[RFC][PATCH 3/7] qspinlock: Add pending bit

From: Peter Zijlstra
Date: Mon Mar 10 2014 - 12:02:48 EST


Because the qspinlock needs to touch a second cacheline; add a pending
bit and allow a single in-word spinner before we punt to the second
cacheline.

Signed-off-by: Peter Zijlstra <peterz@xxxxxxxxxxxxx>
---
include/asm-generic/qspinlock_types.h | 12 +++-
kernel/locking/qspinlock.c | 92 ++++++++++++++++++++++++++++------
2 files changed, 87 insertions(+), 17 deletions(-)

--- a/include/asm-generic/qspinlock_types.h
+++ b/include/asm-generic/qspinlock_types.h
@@ -38,15 +38,20 @@ typedef struct qspinlock {
* Bitfields in the atomic value:
*
* 0- 7: locked byte
- * 8- 9: tail index
- * 10-31: tail cpu (+1)
+ * 8: pending
+ * 9-10: tail index
+ * 11-31: tail cpu (+1)
*/

#define _Q_LOCKED_OFFSET 0
#define _Q_LOCKED_BITS 8
#define _Q_LOCKED_MASK (((1U << _Q_LOCKED_BITS) - 1) << _Q_LOCKED_OFFSET)

-#define _Q_TAIL_IDX_OFFSET (_Q_LOCKED_OFFSET + _Q_LOCKED_BITS)
+#define _Q_PENDING_OFFSET (_Q_LOCKED_OFFSET + _Q_LOCKED_BITS)
+#define _Q_PENDING_BITS 1
+#define _Q_PENDING_MASK (((1U << _Q_PENDING_BITS) - 1) << _Q_PENDING_OFFSET)
+
+#define _Q_TAIL_IDX_OFFSET (_Q_PENDING_OFFSET + _Q_PENDING_BITS)
#define _Q_TAIL_IDX_BITS 2
#define _Q_TAIL_IDX_MASK (((1U << _Q_TAIL_IDX_BITS) - 1) << _Q_TAIL_IDX_OFFSET)

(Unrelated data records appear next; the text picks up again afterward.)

Lemma updateBooking_NoDoubleBooking now id data u r w :
  NoDoubleBooking (bookings w) ->
  NoDoubleBooking (bookings (updateBooking thisStartDate now id data u r w).2).
Proof.
  intros Hinv.
  pose proof (updateBooking_spec thisStartDate now id data u r w) as Hspec.
  destruct (updateBooking thisStartDate now id data u r w) as [[b'|err] w'] eqn:Hu;
    cbn [snd]; [|by subst w'].
  clear Hspec.
  apply updateBooking_ok in Hu as (b & Hb & _ & Ht & Hs & He & Hb' & ->).
  apply (NoDoubleBooking_same_window _ _ b); try done.
  - by apply isActive_not_terminal.
  - by subst b'.
  - subst b'. cbn. by rewrite Hs.
  - subst b'. cbn. by rewrite He.
Qed.

Lemma stepOp_NoDoubleBooking w req :
  isBookingOp req.2 = true ->
  NoDoubleBooking (bookings w) ->
  NoDoubleBooking (bookings (stepOp thisStartDate w req)).
Proof.
  destruct req as [now o]. intros Hop Hinv.
  destruct o; cbn [stepOp]; try discriminate Hop.
  - by apply createBooking_NoDoubleBooking.
  - by apply updateBooking_NoDoubleBooking.
  - destruct (cancelBooking now id userId userRole w) as [[b'|e] w'] eqn:Hc;
      cbn [snd].
    + apply cancelBooking_ok in Hc as (b & Hb & Ht & -> & ->).
      apply (NoDoubleBooking_same_window _ _ b); try done.
      by apply isActive_not_terminal.
    + by rewrite (cancelBooking_err _ _ _ _ _ _ _ Hc).
  - unfold confirmBooking. unfoldM.
    destruct (bookings w !! id) as [b|] eqn:Hb; [|done].
    case_bool_decide as Hs; [done|].
    rewrite (updateStatus_found _ _ _ _ _ Hb). cbn.
    apply (NoDoubleBooking_same_window _ _ b); try done.
    by destruct (Booking.status b).
  - unfold startBooking. unfoldM.
    destruct (bookings w !! id) as [b|] eqn:Hb; [|done].
    case_bool_decide as Hs; [done|].
    destruct (now <? _); [done|].
    rewrite (updateStatus_found _ _ _ _ _ Hb). cbn.
    apply (NoDoubleBooking_same_window _ _ b); try done.
    by destruct (Booking.status b).
  - unfold completeBooking. unfoldM.
    destruct (bookings w !! id) as [b|] eqn:Hb; [|done].
    case_bool_decide as Hs; [done|].
    rewrite (updateStatus_found _ _ _ _ _ Hb). cbn.
    apply (NoDoubleBooking_same_window _ _ b); try done.
    by destruct (Booking.status b).
  - by rewrite handlePaymentFailure_bookings.
Qed.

@@ -55,5 +60,6 @@ typedef struct qspinlock {
#define _Q_TAIL_CPU_MASK (((1U << _Q_TAIL_CPU_BITS) - 1) << _Q_TAIL_CPU_OFFSET)

#define _Q_LOCKED_VAL (1U << _Q_LOCKED_OFFSET)
+#define _Q_PENDING_VAL (1U << _Q_PENDING_OFFSET)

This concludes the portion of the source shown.